* What is needed:
In the records below, find each line that holds "does" and return it.

* Dataset records:
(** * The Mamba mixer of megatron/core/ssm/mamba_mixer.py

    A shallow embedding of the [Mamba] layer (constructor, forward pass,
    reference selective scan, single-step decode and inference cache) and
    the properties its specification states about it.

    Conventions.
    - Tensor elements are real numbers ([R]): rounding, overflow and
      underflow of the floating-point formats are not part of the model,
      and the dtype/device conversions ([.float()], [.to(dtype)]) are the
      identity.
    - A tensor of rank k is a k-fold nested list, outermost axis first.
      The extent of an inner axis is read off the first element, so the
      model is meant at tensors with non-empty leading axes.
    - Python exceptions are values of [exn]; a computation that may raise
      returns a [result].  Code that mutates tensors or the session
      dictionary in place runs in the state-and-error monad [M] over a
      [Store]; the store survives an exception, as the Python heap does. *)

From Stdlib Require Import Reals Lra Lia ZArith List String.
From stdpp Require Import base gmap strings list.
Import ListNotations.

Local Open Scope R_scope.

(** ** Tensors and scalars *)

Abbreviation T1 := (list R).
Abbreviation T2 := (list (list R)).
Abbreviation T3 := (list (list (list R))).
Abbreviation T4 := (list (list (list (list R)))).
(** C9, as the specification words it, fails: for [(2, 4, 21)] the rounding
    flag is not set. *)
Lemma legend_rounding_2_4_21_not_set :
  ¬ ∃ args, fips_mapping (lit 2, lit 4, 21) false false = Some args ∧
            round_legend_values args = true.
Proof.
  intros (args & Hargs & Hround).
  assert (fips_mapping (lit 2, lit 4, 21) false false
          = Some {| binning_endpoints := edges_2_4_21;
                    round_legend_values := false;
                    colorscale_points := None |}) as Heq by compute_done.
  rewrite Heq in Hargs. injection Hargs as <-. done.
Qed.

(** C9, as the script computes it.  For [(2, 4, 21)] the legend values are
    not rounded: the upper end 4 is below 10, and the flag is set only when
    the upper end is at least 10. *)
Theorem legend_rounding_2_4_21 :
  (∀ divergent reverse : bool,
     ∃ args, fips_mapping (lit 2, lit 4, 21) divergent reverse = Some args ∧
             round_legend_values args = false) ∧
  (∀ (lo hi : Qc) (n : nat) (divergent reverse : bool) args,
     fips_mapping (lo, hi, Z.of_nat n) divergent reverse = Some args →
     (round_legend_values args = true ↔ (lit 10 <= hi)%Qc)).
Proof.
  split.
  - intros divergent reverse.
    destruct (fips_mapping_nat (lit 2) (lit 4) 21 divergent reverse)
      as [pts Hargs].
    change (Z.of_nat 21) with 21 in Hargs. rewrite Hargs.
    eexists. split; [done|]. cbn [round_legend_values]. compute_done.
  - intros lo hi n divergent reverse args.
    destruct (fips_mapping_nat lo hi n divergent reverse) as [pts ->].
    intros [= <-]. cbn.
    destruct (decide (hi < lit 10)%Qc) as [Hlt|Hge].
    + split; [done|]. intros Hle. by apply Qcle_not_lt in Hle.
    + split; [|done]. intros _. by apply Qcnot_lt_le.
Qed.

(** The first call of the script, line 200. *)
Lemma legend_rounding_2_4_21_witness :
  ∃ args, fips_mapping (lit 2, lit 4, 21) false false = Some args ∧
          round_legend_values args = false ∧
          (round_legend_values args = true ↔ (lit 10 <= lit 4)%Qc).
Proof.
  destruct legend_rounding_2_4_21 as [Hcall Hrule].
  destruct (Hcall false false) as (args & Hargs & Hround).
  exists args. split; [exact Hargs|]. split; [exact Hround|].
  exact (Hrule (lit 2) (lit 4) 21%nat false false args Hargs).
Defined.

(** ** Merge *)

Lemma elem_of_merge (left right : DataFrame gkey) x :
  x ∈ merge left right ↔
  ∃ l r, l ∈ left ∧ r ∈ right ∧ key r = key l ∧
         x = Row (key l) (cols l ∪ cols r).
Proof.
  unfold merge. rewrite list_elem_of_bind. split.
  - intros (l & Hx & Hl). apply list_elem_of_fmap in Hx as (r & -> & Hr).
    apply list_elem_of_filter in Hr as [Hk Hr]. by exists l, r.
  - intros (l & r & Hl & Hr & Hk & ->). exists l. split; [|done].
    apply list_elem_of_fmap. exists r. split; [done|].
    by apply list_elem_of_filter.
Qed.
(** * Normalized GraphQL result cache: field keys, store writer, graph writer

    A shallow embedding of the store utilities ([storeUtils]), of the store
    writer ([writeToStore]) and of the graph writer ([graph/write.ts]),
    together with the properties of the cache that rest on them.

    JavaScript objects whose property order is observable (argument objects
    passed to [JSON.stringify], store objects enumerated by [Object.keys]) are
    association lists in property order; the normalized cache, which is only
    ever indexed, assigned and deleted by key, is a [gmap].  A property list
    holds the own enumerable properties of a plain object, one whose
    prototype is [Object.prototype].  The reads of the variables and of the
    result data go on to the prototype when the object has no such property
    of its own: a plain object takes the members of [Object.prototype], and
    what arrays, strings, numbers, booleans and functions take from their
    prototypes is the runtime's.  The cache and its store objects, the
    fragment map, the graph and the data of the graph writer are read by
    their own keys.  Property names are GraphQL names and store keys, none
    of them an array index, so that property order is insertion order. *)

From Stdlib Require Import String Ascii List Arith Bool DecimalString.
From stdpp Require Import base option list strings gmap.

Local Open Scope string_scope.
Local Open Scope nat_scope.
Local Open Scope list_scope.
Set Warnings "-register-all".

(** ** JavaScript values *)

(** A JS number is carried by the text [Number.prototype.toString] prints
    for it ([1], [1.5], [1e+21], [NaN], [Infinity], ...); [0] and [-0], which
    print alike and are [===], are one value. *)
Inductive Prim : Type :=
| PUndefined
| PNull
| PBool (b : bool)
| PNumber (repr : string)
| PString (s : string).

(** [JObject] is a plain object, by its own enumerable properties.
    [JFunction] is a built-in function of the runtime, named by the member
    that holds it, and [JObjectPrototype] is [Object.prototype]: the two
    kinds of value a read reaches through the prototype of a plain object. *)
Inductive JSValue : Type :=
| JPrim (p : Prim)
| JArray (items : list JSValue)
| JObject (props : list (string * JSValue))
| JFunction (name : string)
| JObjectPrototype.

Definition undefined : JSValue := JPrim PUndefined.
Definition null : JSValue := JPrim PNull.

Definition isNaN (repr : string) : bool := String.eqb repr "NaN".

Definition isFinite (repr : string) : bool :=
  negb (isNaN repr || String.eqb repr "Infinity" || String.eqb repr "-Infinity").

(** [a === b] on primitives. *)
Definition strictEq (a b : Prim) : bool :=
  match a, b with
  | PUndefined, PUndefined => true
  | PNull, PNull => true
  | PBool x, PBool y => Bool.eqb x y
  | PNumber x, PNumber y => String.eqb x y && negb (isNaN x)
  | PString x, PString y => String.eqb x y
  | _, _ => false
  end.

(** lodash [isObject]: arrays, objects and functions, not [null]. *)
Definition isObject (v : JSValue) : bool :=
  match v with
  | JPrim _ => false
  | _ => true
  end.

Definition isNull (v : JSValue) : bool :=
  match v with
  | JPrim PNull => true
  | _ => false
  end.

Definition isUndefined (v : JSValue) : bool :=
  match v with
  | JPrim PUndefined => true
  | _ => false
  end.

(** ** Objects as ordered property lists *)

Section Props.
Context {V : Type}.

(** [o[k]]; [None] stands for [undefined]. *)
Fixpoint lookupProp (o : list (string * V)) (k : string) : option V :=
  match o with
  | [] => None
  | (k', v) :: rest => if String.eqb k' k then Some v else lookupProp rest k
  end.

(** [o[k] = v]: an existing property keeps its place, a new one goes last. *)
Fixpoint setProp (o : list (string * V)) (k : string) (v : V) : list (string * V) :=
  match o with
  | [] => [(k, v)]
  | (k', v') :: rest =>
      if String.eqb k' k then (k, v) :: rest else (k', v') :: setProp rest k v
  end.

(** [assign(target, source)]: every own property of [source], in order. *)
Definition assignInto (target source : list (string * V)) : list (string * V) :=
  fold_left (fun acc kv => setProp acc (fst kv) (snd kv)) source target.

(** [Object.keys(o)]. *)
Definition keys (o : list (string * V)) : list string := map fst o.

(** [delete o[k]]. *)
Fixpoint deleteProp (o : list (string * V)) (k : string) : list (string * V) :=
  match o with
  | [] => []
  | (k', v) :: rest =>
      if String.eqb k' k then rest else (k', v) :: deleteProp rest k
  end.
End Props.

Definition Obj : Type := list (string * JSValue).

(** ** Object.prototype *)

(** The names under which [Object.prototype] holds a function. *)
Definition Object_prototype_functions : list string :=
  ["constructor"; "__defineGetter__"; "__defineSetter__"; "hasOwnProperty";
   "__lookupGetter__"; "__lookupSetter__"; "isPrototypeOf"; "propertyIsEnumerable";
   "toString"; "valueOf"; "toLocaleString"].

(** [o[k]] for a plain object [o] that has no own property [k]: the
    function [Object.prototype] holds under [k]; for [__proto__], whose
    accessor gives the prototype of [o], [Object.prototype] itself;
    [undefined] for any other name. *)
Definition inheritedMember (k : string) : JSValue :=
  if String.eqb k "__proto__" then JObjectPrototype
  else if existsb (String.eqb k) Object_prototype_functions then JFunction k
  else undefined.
--
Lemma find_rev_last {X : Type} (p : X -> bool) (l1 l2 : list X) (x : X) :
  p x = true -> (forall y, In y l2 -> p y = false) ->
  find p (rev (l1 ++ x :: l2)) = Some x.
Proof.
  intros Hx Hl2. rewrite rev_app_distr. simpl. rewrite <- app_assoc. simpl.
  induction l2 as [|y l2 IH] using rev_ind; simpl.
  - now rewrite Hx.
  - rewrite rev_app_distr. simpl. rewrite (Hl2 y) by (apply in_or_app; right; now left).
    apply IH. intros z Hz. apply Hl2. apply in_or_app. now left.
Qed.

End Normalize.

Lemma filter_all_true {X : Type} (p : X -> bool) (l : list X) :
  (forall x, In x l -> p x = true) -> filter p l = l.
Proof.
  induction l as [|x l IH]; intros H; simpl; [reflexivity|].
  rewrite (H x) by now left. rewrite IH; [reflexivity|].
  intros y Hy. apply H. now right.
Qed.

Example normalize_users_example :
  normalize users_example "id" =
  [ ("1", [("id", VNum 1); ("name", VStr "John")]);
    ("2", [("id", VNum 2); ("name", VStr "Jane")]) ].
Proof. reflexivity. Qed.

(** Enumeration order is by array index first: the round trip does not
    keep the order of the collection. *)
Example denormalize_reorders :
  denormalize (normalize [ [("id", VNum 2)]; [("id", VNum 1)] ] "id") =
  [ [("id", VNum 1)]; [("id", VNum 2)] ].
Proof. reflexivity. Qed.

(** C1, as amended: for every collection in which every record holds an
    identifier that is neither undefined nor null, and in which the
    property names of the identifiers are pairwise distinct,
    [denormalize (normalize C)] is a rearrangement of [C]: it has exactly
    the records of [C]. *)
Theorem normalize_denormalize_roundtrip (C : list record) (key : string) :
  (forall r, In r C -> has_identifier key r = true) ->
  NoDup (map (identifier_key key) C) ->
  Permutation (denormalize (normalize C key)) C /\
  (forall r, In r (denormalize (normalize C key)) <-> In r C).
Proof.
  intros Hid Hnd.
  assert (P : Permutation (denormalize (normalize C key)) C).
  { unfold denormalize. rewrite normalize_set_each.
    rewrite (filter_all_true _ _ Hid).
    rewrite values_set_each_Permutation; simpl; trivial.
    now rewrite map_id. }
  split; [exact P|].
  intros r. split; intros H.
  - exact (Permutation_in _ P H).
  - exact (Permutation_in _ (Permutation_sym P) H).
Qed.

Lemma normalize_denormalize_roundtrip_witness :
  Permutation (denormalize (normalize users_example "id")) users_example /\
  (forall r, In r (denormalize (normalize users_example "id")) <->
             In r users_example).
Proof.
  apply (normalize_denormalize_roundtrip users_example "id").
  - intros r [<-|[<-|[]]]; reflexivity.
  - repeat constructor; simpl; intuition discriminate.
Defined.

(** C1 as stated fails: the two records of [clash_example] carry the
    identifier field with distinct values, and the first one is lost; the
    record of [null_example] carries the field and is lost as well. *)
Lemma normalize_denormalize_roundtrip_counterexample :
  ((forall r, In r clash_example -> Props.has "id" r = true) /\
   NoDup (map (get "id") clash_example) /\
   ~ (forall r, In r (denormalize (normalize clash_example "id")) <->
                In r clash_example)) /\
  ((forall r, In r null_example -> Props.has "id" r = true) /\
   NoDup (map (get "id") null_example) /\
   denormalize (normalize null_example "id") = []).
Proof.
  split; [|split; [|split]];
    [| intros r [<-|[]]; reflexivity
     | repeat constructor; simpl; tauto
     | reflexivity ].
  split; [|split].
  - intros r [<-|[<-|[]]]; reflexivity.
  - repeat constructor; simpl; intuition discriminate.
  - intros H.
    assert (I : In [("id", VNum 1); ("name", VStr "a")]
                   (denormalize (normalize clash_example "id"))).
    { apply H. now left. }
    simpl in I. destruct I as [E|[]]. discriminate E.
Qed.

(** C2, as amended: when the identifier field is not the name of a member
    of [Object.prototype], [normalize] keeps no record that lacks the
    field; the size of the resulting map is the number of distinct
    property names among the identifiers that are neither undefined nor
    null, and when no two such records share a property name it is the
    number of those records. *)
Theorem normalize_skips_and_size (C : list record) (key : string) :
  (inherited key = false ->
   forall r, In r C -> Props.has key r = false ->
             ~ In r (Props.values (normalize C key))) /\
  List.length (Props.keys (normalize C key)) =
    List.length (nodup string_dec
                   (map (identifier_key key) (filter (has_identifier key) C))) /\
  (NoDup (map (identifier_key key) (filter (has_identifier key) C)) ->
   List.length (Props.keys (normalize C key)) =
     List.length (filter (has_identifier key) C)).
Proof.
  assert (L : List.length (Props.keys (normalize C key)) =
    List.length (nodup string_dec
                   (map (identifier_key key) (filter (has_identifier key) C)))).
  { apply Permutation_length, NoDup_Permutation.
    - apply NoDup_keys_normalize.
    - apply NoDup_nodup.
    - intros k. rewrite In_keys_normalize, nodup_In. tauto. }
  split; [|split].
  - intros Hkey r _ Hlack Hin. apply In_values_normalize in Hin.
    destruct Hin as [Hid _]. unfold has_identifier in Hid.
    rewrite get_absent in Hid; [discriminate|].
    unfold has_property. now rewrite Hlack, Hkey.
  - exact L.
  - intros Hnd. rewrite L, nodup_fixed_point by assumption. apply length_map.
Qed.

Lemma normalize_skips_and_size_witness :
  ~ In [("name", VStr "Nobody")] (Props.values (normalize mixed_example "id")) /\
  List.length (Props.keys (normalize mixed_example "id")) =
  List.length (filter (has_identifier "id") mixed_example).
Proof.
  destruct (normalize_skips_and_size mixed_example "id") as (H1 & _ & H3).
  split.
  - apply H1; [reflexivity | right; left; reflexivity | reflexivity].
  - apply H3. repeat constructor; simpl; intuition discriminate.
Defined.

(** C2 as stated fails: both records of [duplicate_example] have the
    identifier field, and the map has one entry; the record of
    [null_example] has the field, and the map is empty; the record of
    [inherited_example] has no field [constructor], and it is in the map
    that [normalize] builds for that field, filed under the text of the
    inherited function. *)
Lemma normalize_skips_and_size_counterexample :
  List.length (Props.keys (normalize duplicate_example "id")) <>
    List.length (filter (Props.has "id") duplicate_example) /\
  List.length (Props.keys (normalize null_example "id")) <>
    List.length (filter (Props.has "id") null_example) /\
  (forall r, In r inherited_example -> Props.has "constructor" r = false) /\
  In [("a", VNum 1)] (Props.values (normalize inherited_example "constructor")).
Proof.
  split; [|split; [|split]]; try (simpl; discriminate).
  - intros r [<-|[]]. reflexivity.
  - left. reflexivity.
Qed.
* * *
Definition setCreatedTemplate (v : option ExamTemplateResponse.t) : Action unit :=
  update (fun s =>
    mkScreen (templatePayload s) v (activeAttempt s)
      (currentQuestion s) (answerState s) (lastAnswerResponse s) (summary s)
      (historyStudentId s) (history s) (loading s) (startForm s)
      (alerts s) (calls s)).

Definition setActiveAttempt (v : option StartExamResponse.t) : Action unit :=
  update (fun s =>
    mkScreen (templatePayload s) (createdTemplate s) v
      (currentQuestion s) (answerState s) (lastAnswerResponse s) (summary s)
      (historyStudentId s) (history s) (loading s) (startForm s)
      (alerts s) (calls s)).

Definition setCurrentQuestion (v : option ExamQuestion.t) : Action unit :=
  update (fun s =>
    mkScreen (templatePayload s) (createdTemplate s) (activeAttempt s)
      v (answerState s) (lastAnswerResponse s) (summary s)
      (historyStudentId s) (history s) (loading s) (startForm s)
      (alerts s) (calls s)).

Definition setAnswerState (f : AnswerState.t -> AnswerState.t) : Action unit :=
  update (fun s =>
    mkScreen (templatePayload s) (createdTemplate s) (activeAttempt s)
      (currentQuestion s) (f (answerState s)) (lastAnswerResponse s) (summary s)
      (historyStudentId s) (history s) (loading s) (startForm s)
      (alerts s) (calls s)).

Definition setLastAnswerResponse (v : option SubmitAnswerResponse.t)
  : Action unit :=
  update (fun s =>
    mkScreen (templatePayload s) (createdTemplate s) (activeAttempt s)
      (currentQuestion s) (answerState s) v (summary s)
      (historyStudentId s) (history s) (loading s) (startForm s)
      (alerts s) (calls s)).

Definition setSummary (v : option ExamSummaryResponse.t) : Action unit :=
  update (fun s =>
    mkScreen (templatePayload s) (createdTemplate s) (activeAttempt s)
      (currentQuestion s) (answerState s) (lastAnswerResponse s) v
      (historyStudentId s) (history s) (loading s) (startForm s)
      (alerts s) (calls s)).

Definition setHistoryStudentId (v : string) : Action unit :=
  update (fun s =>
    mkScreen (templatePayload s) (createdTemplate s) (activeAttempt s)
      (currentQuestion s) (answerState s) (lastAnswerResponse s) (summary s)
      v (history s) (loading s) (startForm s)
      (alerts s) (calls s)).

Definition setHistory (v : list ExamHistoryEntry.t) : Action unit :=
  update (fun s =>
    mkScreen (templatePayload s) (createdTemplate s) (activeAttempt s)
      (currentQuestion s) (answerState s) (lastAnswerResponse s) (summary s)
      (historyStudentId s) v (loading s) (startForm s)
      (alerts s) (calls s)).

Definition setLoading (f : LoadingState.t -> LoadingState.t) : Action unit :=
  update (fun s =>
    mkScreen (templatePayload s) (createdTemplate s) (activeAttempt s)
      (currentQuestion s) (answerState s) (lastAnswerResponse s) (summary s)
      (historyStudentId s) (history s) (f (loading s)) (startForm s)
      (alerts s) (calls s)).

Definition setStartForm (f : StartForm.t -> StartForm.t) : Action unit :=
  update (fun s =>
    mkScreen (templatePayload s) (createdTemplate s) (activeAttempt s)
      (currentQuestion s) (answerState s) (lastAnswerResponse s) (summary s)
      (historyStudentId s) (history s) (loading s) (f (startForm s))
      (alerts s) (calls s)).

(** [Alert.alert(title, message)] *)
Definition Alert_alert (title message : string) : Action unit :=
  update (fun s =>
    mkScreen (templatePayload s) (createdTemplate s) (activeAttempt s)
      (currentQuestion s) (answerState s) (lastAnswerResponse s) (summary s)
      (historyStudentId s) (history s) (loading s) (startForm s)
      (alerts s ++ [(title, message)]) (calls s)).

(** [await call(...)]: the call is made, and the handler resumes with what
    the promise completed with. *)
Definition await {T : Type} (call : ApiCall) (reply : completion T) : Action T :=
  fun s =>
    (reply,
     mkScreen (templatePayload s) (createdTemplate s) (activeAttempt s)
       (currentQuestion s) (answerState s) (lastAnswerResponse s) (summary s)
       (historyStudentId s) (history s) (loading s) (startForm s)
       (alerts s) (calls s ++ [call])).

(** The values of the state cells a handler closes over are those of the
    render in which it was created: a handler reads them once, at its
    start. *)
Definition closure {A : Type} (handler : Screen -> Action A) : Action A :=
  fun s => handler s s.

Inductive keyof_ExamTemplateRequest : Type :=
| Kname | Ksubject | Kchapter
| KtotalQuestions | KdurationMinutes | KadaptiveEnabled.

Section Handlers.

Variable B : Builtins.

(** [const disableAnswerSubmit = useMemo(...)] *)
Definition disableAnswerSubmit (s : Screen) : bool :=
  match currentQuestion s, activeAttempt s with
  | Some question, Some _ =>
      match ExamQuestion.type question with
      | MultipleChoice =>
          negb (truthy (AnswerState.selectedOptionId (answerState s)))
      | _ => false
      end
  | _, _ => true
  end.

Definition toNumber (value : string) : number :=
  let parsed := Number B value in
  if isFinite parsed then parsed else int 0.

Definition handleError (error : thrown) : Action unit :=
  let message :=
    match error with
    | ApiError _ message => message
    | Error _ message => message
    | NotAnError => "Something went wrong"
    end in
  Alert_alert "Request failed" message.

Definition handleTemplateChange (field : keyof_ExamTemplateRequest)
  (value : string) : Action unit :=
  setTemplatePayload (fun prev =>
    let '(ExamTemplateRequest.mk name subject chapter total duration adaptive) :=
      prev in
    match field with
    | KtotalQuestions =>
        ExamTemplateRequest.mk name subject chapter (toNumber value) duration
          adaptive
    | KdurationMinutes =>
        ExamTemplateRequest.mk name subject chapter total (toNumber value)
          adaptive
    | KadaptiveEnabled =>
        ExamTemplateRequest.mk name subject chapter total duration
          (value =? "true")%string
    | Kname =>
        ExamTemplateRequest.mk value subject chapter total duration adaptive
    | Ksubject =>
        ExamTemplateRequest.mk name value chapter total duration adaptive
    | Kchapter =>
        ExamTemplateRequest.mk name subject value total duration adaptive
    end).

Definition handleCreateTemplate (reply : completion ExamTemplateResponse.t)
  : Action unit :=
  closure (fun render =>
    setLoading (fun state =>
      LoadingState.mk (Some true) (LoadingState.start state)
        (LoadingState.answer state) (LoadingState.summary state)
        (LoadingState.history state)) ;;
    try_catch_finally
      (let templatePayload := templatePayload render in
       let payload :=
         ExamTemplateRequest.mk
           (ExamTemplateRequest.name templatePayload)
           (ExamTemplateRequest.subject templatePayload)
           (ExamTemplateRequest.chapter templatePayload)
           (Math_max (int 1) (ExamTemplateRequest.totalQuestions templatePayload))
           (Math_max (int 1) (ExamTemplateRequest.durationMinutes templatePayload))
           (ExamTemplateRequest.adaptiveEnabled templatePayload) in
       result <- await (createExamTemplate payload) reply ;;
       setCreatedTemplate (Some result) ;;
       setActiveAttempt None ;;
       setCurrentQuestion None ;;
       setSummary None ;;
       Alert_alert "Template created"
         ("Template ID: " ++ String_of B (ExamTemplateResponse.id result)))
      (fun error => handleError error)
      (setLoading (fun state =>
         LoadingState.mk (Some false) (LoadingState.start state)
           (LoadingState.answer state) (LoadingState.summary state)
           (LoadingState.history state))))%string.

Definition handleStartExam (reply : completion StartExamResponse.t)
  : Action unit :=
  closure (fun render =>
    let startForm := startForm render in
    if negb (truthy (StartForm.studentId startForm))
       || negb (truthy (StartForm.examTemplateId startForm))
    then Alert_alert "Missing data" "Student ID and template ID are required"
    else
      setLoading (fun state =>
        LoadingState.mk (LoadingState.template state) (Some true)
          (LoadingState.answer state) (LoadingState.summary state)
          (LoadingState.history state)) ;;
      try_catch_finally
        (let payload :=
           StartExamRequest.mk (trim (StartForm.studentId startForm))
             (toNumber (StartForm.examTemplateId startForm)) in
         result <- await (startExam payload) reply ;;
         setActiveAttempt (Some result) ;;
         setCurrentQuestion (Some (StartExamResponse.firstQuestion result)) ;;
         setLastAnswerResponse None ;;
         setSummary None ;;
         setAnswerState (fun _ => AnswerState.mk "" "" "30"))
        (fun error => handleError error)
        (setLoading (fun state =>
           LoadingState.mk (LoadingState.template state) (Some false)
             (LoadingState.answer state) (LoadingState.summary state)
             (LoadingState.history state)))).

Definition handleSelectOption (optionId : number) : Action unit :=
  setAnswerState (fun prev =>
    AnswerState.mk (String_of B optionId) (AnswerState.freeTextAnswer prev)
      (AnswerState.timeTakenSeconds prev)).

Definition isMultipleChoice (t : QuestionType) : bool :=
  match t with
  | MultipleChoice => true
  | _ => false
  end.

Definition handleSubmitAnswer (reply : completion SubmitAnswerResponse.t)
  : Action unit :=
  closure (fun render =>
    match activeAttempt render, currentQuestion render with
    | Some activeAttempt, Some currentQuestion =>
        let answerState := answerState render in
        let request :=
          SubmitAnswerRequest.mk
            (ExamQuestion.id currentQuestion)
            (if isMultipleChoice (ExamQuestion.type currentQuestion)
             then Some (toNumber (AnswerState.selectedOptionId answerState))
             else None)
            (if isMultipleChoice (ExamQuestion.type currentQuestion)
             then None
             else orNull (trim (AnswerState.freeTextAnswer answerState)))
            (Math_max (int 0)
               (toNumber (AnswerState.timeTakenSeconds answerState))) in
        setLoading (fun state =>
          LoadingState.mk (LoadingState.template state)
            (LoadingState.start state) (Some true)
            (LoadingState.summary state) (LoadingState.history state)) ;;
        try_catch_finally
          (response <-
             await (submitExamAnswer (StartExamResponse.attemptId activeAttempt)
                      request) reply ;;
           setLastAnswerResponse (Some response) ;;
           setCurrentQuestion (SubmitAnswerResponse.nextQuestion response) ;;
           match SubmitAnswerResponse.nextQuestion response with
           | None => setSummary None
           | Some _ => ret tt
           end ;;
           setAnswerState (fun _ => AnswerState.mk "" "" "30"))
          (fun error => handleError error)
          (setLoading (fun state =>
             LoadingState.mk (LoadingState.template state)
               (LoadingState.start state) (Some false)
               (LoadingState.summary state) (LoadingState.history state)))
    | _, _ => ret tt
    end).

* Response box:
      [Store]; the store survives an exception, as the Python heap does. *)
(** Enumeration order is by array index first: the round trip does not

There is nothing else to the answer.